### REQUIREMENT
What is needed is an exact retyping of the records below, from the first line through the line that contains "Definition add_result (r".

*** RECORDS SHOWN Section Begins ***

Lemma tree_limits_hold_witness :
  (∀ b, b ∈ births (run exec boot family) → members (births (run exec boot family)) (root_id b) <= 25) ∧
  channel_count (lit "c") (spawn None (lit "h") [] 9 (request "r") (mgr (run exec boot family))).1 <= 5.
Proof.
  pose proof (tree_limits_hold family) as [Hb Hs]. split.
  - intros b Hin. by apply Hb.
  - destruct (spawn None (lit "h") [] 9 (request "r") (mgr (run exec boot family))) as [m' res] eqn:He.
    assert (Hres : (spawn None (lit "h") [] 9 (request "r") (mgr (run exec boot family))).2 = Ok (lit "h")) by (vm_compute; reflexivity).
    rewrite He in Hres. simpl in Hres. subst res. apply (Hs None (lit "h") [] 9 (request "r") m'); [done| |exact He].
    apply (bool_decide_eq_false_1 _). vm_compute. reflexivity.
Defined.

End AgentsWitness.
Definition at_ (x : Arrival) (c : Cycle) : Cycle :=
  {| agent := arrive x (agent c); clock := later x; results := results c; images := images c; executed := executed c |}.
Definition on_agent (f : AgentInfo → AgentInfo) (c : Cycle) : Cycle :=
  {| agent := f (agent c); clock := clock c; results := results c; images := images c; executed := executed c |}.
Definition add_result (r : CallResult) (imgs : list Json) (c : Cycle) : Cycle :=
  {| agent := set_phase Phase_ready None (clock c) (agent c); clock := clock c; results := results c ++ [r];
     images := images c ++ imgs; executed := executed c |}.
Definition execute (k : nat) (n : pystr) (c : Cycle) : Cycle :=
  {| agent := count_dispatch n (agent c); clock := clock c; results := results c; images := images c;
     executed := executed c ++ [k] |}.

(** How the loop ends: normally, by a cancellation, or by the resolver's exception;
    with the cause and the call that was running. *)
Inductive Ending : Type := Normal | By_cancellation | By_exception.

Record Unwound : Type := { ending : Ending; cause : option Cause; interrupted : option Call }.

(** One call: [inl] when the loop goes on. *)
Definition one_call (e : CallEnv) (k : nat) (c : Call) (w : Cycle) : Cycle * option Unwound :=
  let w := {| agent := agent w; clock := admitted_at e; results := results w; images := images w;
              executed := executed w |} in
  match hold_back_cause (agent w) (clock w) with
  | Some why => (w, Some {| ending := Normal; cause := Some why; interrupted := None |})
  | None =>
      if nonempty (parse_error c) then
        ({| agent := agent w; clock := clock w;
            results := results w ++ [result_record c (Plain (lit "Error: " ++ parse_error c)) Invalid_arguments false];
            images := images w; executed := executed w |}, None)
      else
        match timeout e with
        | None => (w, Some {| ending := By_exception; cause := None; interrupted := None |})
        | Some t =>
            let lifetime := max_lifetime (base (agent w)) - (clock w - created_at (base (agent w))) in
            let t := Z.min t lifetime in
            let w := on_agent (set_phase (if is_wait (name c) then Waiting_for_children else Executing_tool)
                                 (Some (clock w + t)) (clock w)) w in
            let w := at_ (until_dispatch e) w in
            match dispatch e with
            | Cancelled_before => (w, Some {| ending := By_cancellation; cause := Some Stopped; interrupted := None |})
            | Late => (add_result (timed_out c t) [] w, None)
            | Proceeds =>
                match hold_back_cause (agent w) (clock w) with
                | Some why => (w, Some {| ending := Normal; cause := Some why; interrupted := None |})
                | None =>
                    let w := at_ (until_end e) (execute k (name c) w) in
                    match running e with
                    | Cancelled_during =>
                        (w, Some {| ending := By_cancellation; cause := Some Stopped; interrupted := Some c |})
                    | Late_running => (add_result (timed_out c t) [] w, None)
                    | Raised text =>
                        let uncertain := negb (observes (name c)) in
                        (add_result (result_record c (Plain (lit "Error: " ++ text))
                                       (if uncertain then Outcome_unknown else Call_failed) uncertain) [] w, None)
                    | Returned raw => (add_result (record_raw c raw) (images_of c raw) w, None)
                    end
                end
            end
        end
  end.

Fixpoint call_loop (env : nat → CallEnv) (k : nat) (calls : list Call) (w : Cycle) : Cycle * Unwound :=
  match calls with
  | [] => (w, {| ending := Normal; cause := None; interrupted := None |})
  | c :: calls =>
      match one_call (env k) k c w with
      | (w, None) => call_loop env (S k) calls w
      | (w, Some u) => (w, u)
      end
  end.

(** The [finally]: the interrupted call, then the calls that never ran. *)
Definition interrupted_record (c : Call) : CallResult :=
  if is_wait (name c) then
    result_record c (Plain (lit "Wait interrupted; children continue.")) Interrupted_effect_free false
  else result_record c (Plain (lit "Tool interrupted after dispatch; external outcome unknown.")) Interrupted true.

*** RECORDS SHOWN Section Ends ***

### WRITTEN RESPONSE
Lemma tree_limits_hold_witness :
  (∀ b, b ∈ births (run exec boot family) → members (births (run exec boot family)) (root_id b) <= 25) ∧
  channel_count (lit "c") (spawn None (lit "h") [] 9 (request "r") (mgr (run exec boot family))).1 <= 5.
Proof.
  pose proof (tree_limits_hold family) as [Hb Hs]. split.
  - intros b Hin. by apply Hb.
  - destruct (spawn None (lit "h") [] 9 (request "r") (mgr (run exec boot family))) as [m' res] eqn:He.
    assert (Hres : (spawn None (lit "h") [] 9 (request "r") (mgr (run exec boot family))).2 = Ok (lit "h")) by (vm_compute; reflexivity).
    rewrite He in Hres. simpl in Hres. subst res. apply (Hs None (lit "h") [] 9 (request "r") m'); [done| |exact He].
    apply (bool_decide_eq_false_1 _). vm_compute. reflexivity.
Defined.

End AgentsWitness.
Definition at_ (x : Arrival) (c : Cycle) : Cycle :=
  {| agent := arrive x (agent c); clock := later x; results := results c; images := images c; executed := executed c |}.
Definition on_agent (f : AgentInfo → AgentInfo) (c : Cycle) : Cycle :=
  {| agent := f (agent c); clock := clock c; results := results c; images := images c; executed := executed c |}.
Definition add_result (r : CallResult) (imgs : list Json) (c : Cycle) : Cycle :=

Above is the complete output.